The Silesian Planetarium also Silesian Planetarium and Astronomical Observatory (Planetarium Śląskie Śląskie Planetarium i Obserwatorium Astronomiczne) is the largest and oldest planetarium in Poland. It was founded on 4 December 1955 to commemorate Nicolaus Copernicus. It is located in the Silesian Park, on the boundary between the Katowice and Chorzów cities in the Metropolis GZM.

==Facilities==
The Planetarium's 23-meter dome can seat four hundred spectators viewing projections of the sky from both analogue and digital planetarium projectors. It hosts regular public shows on astronomical topics as well as a variety of other events. In 2011 it hosted the fifth International Olympiad on Astronomy and Astrophysics.

The Planetarium's sister astronomical observatory is equipped with a 300-mm diameter refracting telescope (the largest refractor in use in Poland) and a number of smaller instruments. On cloudless days, visitors can view live images of the Sun and, after dusk, a range of celestial objects at a magnification of up to 750 times.
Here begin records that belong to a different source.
(* ===== verification/Conditions.v ===== *)
(** * The conditions package of [kmodules.xyz/client-go]

    Setting, querying and summarising the status conditions of an object:
    [conditions/setter.go], [getter.go], [meta.go], [merge.go] and
    [merge_strategies.go], as the operator calls them.  The package works on
    any object through the interfaces [Getter] and [Setter], which are type
    classes here; [Machine] is the instance the operator uses. *)

From stdpp Require Import pretty.
From S2P Require Import Prelude Types.

(** ** The [Getter] and [Setter] interfaces *)

Class Getter (T : Type) := {
  GetConditions : T → list Condition;
  GetName : T → string;
  GetKind : T → string;
  GetGeneration : T → Z
}.

Class Setter (T : Type) `{!Getter T} := {
  SetConditions : T → list Condition → T
}.

(** What the package relies on of an implementation. *)
Class SetterLaws (T : Type) `{!Getter T, !Setter T} := {
  Get_SetConditions : ∀ (o : T) cs, GetConditions (SetConditions o cs) = cs;
  GetGeneration_SetConditions : ∀ (o : T) cs,
    GetGeneration (SetConditions o cs) = GetGeneration o;
  GetName_SetConditions : ∀ (o : T) cs,
    GetName (SetConditions o cs) = GetName o;
  SetConditions_twice : ∀ (o : T) cs cs',
    SetConditions (SetConditions o cs) cs' = SetConditions o cs'
}.

#[export] Instance Machine_Getter : Getter Machine := {|
  GetConditions := Machine_GetConditions;
  GetName m := Name (Meta m);
  GetKind m := Kind (TypeMetaOf m);
  GetGeneration m := Generation (Meta m)
|}.

#[export] Instance Machine_Setter : Setter Machine := {|
  SetConditions := Machine_SetConditions
|}.

#[export] Instance Machine_SetterLaws : SetterLaws Machine.
Proof. by split. Qed.

(** ** [setter.go] *)

Definition set_ObservedGeneration (c : Condition) (g : Z) : Condition :=
  {| c_Type := c_Type c; c_Status := c_Status c; c_ObservedGeneration := g;
     c_Severity := c_Severity c; c_LastTransitionTime := c_LastTransitionTime c;
     c_Reason := c_Reason c; c_Message := c_Message c |}.

Definition set_LastTransitionTime (c : Condition) (t : Z) : Condition :=
  {| c_Type := c_Type c; c_Status := c_Status c;
     c_ObservedGeneration := c_ObservedGeneration c;
     c_Severity := c_Severity c; c_LastTransitionTime := t;
     c_Reason := c_Reason c; c_Message := c_Message c |}.

Definition lexicographicLess (i j : Condition) : bool :=
  (bool_decide (c_Type i = ReadyCondition) || str_lt (c_Type i) (c_Type j)) &&
  negb (bool_decide (c_Type j = ReadyCondition)).

Definition hasSameState (i j : Condition) : bool :=
  bool_decide (c_Type i = c_Type j) &&
  bool_decide (c_Status i = c_Status j) &&
  bool_decide (c_Reason i = c_Reason j) &&
  bool_decide (c_Severity i = c_Severity j) &&
  bool_decide (c_Message i = c_Message j).

(** The loop of [Set]: the first condition of the same type is kept when its
    state is the same and overwritten, with a new transition time, otherwise.
    [None] when there is no condition of this type. *)
Fixpoint set_existing (now : Z) (condition : Condition) (conditions : list Condition)
    : option (list Condition) :=
  match conditions with
  | [] => None
  | existing :: rest =>
      if decide (c_Type existing = c_Type condition) then
        if hasSameState existing condition then Some (existing :: rest)
        else Some (set_LastTransitionTime condition now :: rest)
      else cons existing <$> set_existing now condition rest
  end.

Section Conditions.
Context {T : Type} `{HG : !Getter T, HS : !Setter T}.

(** [Set]; [now] is the clock truncated to seconds, [None] a nil condition. *)
Definition Set_ (now : Z) (to : T) (condition : option Condition) : T :=
  match condition with
  | None => to
  | Some c0 =>
      let c := set_ObservedGeneration c0 (GetGeneration to) in
      let conditions :=
        match set_existing now c (GetConditions to) with
        | Some cs => cs
        | None =>
            let c' := if decide (c_LastTransitionTime c = 0)
                      then set_LastTransitionTime c now else c in
            GetConditions to ++ [c']
        end in
      SetConditions to (go_sort lexicographicLess conditions)
  end.

Definition TrueCondition (t : string) : Condition :=
  {| c_Type := t; c_Status := ConditionTrue; c_ObservedGeneration := 0;
     c_Severity := ""; c_LastTransitionTime := 0; c_Reason := ""; c_Message := "" |}.

(** The message arrives formatted. *)
Definition FalseCondition (t reason severity message : string) : Condition :=
  {| c_Type := t; c_Status := ConditionFalse; c_ObservedGeneration := 0;
     c_Severity := severity; c_LastTransitionTime := 0; c_Reason := reason;
     c_Message := message |}.

Definition UnknownCondition (t reason message : string) : Condition :=
  {| c_Type := t; c_Status := ConditionUnknown; c_ObservedGeneration := 0;
     c_Severity := ""; c_LastTransitionTime := 0; c_Reason := reason;
     c_Message := message |}.

Definition MarkTrue (now : Z) (to : T) (t : string) : T :=
  Set_ now to (Some (TrueCondition t)).

Definition MarkFalse (now : Z) (to : T) (t reason severity message : string) : T :=
  Set_ now to (Some (FalseCondition t reason severity message)).

(** ** [getter.go] and [meta.go] *)

Definition Get (from : T) (t : string) : option Condition :=
  snd <$> list_find (λ c, c_Type c = t) (GetConditions from).

(** ** [merge_strategies.go]: options *)

Record mergeOptions := {
  conditionTypes : option (list string);
  addSourceRef : bool;
  addStepCounter : bool;
  addStepCounterIfOnlyConditionTypes : option (list string);
  stepCounter : nat
}.

Definition mergeOptions_zero : mergeOptions := {|
  conditionTypes := None; addSourceRef := false; addStepCounter := false;
  addStepCounterIfOnlyConditionTypes := None; stepCounter := 0 |}.

Definition MergeOption := mergeOptions → mergeOptions.

Definition WithConditions (t : list string) : MergeOption := λ c, {|
  conditionTypes := Some t; addSourceRef := addSourceRef c;
  addStepCounter := addStepCounter c;
  addStepCounterIfOnlyConditionTypes := addStepCounterIfOnlyConditionTypes c;
  stepCounter := stepCounter c |}.

(** ** [merge.go] *)

(** A condition, possibly nil, with the object it comes from. *)
Definition localizedCondition : Type := option Condition * T.

Record conditionGroup := {
  g_status : string;
  g_severity : string;
  g_conditions : list (Condition * T)
}.

Definition mergePriority (g : conditionGroup) : Z :=
  if decide (g_status g = ConditionFalse) then
    if decide (g_severity g = ConditionSeverityError) then 0
    else if decide (g_severity g = ConditionSeverityWarning) then 1
    else if decide (g_severity g = ConditionSeverityInfo) then 2
    else 99
  else if decide (g_status g = ConditionTrue) then 3
  else if decide (g_status g = ConditionUnknown) then 4
  else 99.

(** The inner loop of [getConditionGroups]: append to the first group with
    the condition's status and severity, or open a new one. *)
Fixpoint add_to_groups (c : Condition) (from : T) (groups : list conditionGroup)
    : list conditionGroup :=
  match groups with
  | [] => [{| g_status := c_Status c; g_severity := c_Severity c;
              g_conditions := [(c, from)] |}]
  | g :: gs =>
      if decide (g_status g = c_Status c ∧ g_severity g = c_Severity c) then
        {| g_status := g_status g; g_severity := g_severity g;
           g_conditions := g_conditions g ++ [(c, from)] |} :: gs
      else g :: add_to_groups c from gs
  end.

Definition localizedLess (a b : Condition * T) : bool :=
  if decide (c_Type a.1 = c_Type b.1) then str_lt (GetName a.2) (GetName b.2)
  else lexicographicLess a.1 b.1.

Definition sort_group (g : conditionGroup) : conditionGroup :=
  {| g_status := g_status g; g_severity := g_severity g;
     g_conditions := go_sort localizedLess (g_conditions g) |}.

Definition groups_Less (a b : conditionGroup) : bool :=
  bool_decide (mergePriority a < mergePriority b).

Definition build_groups (conditions : list localizedCondition) : list conditionGroup :=
  foldl (λ groups lc,
    match lc.1 with
    | None => groups
    | Some c => add_to_groups c lc.2 groups
    end) [] conditions.

Definition getConditionGroups (conditions : list localizedCondition)
    : list conditionGroup :=
  match go_sort groups_Less (build_groups conditions) with
  | [] => []
  | g :: gs => sort_group g :: gs
  end.

(** ** [merge_strategies.go]: reasons and messages *)

Definition getFirstCondition (g : list conditionGroup) (priority : list string)
    : option (Condition * T) :=
  match g with
  | [] => None
  | topGroup :: _ =>
      match g_conditions topGroup with
      | [] => None
      | [lc] => Some lc
      | lc0 :: _ =>
          match list_find (λ p, Exists (λ lc, c_Type lc.1 = p) (g_conditions topGroup)) priority with
          | Some (_, p) =>
              snd <$> list_find (λ lc, c_Type lc.1 = p) (g_conditions topGroup)
          | None => Some lc0
          end
      end
  end.

Definition localizeReason (reason : string) (from : T) : string :=
  if strings_Contains reason "@" then reason
  else reason +:+ " @ " +:+ GetKind from +:+ "/" +:+ GetName from.

Definition getFirstReason (g : list conditionGroup) (order : list string)
    (sourceRef : bool) : string :=
  match getFirstCondition g order with
  | Some (c, from) => if sourceRef then localizeReason (c_Reason c) from else c_Reason c
  | None => ""
  end.

Definition getReason (groups : list conditionGroup) (options : mergeOptions) : string :=
  getFirstReason groups (default [] (conditionTypes options)) (addSourceRef options).

Definition getFirstMessage (groups : list conditionGroup) (order : list string) : string :=
  match getFirstCondition groups order with
  | Some (c, _) => c_Message c
  | None => ""
  end.

Definition getByStatusAndSeverity (g : list conditionGroup) (status severity : string)
    : option conditionGroup :=
  snd <$> list_find (λ gr, g_status gr = status ∧ g_severity gr = severity) g.

Definition getStepCounterMessage (groups : list conditionGroup) (to : nat) : string :=
  let ct := match getByStatusAndSeverity groups ConditionTrue ConditionSeverityNone with
            | Some g => length (g_conditions g)
            | None => 0%nat
            end in
  pretty ct +:+ " of " +:+ pretty to +:+ " completed".

Definition getMessage (groups : list conditionGroup) (options : mergeOptions) : string :=
  if addStepCounter options then getStepCounterMessage groups (stepCounter options)
  else getFirstMessage groups (default [] (conditionTypes options)).

Definition merge (conditions : list localizedCondition) (targetCondition : string)
    (options : mergeOptions) : option Condition :=
  let g := getConditionGroups conditions in
  match g with
  | [] => None
  | top :: _ =>
      if decide (g_status top = ConditionTrue) then Some (TrueCondition targetCondition)
      else
        let targetReason := getReason g options in
        let targetMessage := getMessage g options in
        if decide (g_status top = ConditionFalse) then
          Some (FalseCondition targetCondition targetReason (g_severity top) targetMessage)
        else Some (UnknownCondition targetCondition targetReason targetMessage)
  end.

(** ** [getter.go]: [summary] *)

(** Whether a condition takes part in the summary. *)
Definition in_scope (types : option (list string)) (c : Condition) : Prop :=
  c_Type c ≠ ReadyCondition ∧
  match types with Some ts => c_Type c ∈ ts | None => True end.

#[export] Instance in_scope_dec types c : Decision (in_scope types c).
Proof. unfold in_scope. destruct types; apply _. Defined.

Definition summary_step_counter (opt : mergeOptions) (scope : list Condition)
    : mergeOptions :=
  let add :=
    match addStepCounterIfOnlyConditionTypes opt with
    | Some ts => addStepCounter opt && bool_decide (Forall (λ c, c_Type c ∈ ts) scope)
    | None => addStepCounter opt
    end in
  let counter :=
    if add then
      match addStepCounterIfOnlyConditionTypes opt, conditionTypes opt with
      | Some ts, _ => length ts
      | None, Some ts => length ts
      | None, None => length scope
      end
    else stepCounter opt in
  {| conditionTypes := conditionTypes opt; addSourceRef := addSourceRef opt;
     addStepCounter := add;
     addStepCounterIfOnlyConditionTypes := addStepCounterIfOnlyConditionTypes opt;
     stepCounter := counter |}.

Definition summary (from : T) (options : list MergeOption) : option Condition :=
  let mergeOpt := foldl (λ o f, f o) mergeOptions_zero options in
  let scope := filter (in_scope (conditionTypes mergeOpt)) (GetConditions from) in
  let mergeOpt := summary_step_counter mergeOpt scope in
  merge ((λ c, (Some c, from)) <$> scope) ReadyCondition mergeOpt.

Definition SetSummary (now : Z) (to : T) (options : list MergeOption) : T :=
  Set_ now to (summary to options).
End Conditions.

Arguments localizedCondition : clear implicits.
Arguments conditionGroup : clear implicits.

(** [IsConditionTrue] of [meta.go]: some condition of the type is true. *)
Definition IsConditionTrue (conditions : list Condition) (condType : string) : bool :=
  existsb (λ c, bool_decide (c_Type c = condType) &&
                bool_decide (c_Status c = ConditionTrue)) conditions.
The observatory conducts research on comets and minor planets. The Planetarium has an astronomical library of some 10,000 volumes and, in the courtyard, a large sundial. The corridors host astronomy-related exhibits.

The Planetarium's meteorological and seismological stations conduct regular observations and host educational classes.

== History ==
The Silesian Planetarium, located in Chorzów, Poland, is a renowned educational and scientific facility designed by Kraków architect Zbigniew Solawa. Construction began in July 1953, and it officially opened on December 4, 1955.

The Planetarium's main projection hall can seat around 400 visitors and features a 1,000-square-meter spherical screen. At its center is a Carl Zeiss projector, capable of displaying over 8,000 stars, making it one of the most advanced of its time. The astronomical observatory, launched in 1955, houses Poland's largest refractor telescope with a 30 cm diameter. In subsequent years, a seismological station (1959) and a climatological station (1963) were added.

The Planetarium has played a key role in education, hosting Poland's first Astronomical Olympiad in 1957 and the 5th International Olympiad in Astronomy and Astrophysics (IOAA) in 2011.

Between 2018 and 2022, the facility underwent significant modernization, transforming into a science park. New features include an underground interactive exhibition space and an observation tower. The project was funded by the Silesian Voivodeship and the European Union. Today, the Silesian Planetarium continues to inspire interest in astronomy and the sciences.